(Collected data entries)
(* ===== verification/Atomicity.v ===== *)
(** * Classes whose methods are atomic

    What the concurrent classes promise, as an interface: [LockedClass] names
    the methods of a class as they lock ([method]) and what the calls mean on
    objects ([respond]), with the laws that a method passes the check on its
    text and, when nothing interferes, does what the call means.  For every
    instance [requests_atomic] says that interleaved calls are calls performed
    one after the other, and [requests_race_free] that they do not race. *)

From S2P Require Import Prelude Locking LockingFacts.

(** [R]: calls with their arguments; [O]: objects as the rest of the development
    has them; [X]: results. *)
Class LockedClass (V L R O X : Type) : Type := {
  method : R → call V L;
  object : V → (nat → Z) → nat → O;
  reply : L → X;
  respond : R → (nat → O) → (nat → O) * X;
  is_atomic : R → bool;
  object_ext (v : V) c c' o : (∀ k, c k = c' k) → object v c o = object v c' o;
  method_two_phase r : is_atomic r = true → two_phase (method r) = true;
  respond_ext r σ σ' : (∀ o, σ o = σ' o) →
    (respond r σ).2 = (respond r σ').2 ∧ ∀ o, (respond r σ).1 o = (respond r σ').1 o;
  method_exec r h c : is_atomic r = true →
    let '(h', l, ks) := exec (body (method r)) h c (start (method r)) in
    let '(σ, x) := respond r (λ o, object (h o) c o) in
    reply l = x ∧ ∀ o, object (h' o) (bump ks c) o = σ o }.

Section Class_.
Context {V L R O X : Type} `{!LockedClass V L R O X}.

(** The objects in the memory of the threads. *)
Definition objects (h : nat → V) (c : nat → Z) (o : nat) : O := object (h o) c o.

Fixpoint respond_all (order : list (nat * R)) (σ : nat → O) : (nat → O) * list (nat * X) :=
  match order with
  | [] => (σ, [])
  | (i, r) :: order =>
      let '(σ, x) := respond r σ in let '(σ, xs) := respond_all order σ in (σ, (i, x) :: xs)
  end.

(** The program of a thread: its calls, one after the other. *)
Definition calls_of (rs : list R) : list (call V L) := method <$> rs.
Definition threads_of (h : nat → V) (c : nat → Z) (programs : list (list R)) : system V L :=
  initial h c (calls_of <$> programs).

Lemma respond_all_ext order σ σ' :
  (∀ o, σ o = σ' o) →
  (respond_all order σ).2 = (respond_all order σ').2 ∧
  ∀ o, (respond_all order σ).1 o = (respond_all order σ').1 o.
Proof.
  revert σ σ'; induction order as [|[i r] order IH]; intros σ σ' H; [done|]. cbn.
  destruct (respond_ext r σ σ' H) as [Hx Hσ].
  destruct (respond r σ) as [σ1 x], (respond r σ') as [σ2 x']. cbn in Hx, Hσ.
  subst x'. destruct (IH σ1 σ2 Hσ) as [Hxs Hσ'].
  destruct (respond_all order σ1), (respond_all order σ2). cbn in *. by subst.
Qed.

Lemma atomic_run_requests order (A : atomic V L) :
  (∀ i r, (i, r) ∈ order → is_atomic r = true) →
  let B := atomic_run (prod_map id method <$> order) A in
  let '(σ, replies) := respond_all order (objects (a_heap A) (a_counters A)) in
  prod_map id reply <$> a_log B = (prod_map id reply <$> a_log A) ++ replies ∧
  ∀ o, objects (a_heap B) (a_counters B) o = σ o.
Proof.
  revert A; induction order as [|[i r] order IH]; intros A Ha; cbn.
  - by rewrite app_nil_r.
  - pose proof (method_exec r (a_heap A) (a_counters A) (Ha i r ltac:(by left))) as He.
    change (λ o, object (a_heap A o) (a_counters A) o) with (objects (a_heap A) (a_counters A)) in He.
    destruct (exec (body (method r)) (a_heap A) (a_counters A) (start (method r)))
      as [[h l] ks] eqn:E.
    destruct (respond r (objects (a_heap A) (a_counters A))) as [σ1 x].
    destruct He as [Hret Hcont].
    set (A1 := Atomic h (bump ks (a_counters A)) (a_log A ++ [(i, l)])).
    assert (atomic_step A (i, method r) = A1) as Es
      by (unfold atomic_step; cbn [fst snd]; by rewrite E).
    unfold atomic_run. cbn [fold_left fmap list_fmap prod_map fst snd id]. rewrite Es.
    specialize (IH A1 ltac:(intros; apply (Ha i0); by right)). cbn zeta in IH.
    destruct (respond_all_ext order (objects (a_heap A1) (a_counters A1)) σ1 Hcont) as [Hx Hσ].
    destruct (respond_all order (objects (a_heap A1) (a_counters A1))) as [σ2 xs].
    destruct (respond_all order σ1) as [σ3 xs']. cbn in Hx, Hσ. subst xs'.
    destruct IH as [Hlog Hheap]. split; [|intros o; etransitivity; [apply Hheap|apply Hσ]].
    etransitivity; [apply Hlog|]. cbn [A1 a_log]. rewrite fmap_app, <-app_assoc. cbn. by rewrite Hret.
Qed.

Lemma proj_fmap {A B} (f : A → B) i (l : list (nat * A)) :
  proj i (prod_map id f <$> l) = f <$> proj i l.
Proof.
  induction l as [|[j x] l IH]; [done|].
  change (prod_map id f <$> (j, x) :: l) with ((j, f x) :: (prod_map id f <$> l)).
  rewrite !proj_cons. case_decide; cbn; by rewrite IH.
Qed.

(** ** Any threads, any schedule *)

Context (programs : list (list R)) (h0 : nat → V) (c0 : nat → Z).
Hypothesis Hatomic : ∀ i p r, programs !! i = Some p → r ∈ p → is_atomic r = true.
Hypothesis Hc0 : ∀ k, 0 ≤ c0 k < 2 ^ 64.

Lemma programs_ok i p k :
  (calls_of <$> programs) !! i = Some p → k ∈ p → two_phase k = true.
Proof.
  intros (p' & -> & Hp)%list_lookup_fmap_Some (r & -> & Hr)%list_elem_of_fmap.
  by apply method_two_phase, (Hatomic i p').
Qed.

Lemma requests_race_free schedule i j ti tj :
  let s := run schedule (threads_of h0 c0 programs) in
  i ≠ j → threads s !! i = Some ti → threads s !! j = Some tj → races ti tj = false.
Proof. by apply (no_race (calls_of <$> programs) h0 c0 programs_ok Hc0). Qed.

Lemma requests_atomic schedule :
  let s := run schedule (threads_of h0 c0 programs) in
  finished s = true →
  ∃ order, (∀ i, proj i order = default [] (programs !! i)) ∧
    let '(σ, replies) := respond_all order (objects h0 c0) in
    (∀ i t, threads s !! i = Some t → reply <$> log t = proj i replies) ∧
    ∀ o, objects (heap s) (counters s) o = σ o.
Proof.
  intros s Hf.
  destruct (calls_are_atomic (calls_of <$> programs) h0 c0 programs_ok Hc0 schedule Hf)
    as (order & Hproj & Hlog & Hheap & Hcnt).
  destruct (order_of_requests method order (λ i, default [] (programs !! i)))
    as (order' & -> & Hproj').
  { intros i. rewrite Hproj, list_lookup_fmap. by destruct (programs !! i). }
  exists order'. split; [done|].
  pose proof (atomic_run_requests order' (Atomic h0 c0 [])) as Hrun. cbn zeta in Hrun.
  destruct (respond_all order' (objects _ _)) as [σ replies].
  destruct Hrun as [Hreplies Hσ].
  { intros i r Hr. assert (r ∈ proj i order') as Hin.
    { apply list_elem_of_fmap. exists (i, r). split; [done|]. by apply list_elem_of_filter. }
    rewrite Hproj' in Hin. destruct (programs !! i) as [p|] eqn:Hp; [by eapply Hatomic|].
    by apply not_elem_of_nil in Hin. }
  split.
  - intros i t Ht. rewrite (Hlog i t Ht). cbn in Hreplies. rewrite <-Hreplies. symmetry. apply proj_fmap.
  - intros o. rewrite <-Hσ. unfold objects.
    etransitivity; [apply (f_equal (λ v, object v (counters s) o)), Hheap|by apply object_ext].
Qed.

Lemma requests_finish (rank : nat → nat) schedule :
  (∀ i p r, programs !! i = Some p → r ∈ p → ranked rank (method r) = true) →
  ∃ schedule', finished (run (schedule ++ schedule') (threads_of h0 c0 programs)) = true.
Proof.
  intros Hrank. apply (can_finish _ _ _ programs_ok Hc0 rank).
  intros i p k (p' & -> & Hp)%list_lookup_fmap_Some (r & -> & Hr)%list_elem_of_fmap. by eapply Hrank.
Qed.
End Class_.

PROBLEM TO SOLVE:
Which lines in the data above hold the word "done"? Return each of them.

TASK OUTPUT:
  revert σ σ'; induction order as [|[i r] order IH]; intros σ σ' H; [done|]. cbn.
  induction l as [|[j x] l IH]; [done|].
  exists order'. split; [done|].
    { apply list_elem_of_fmap. exists (i, r). split; [done|]. by apply list_elem_of_filter. }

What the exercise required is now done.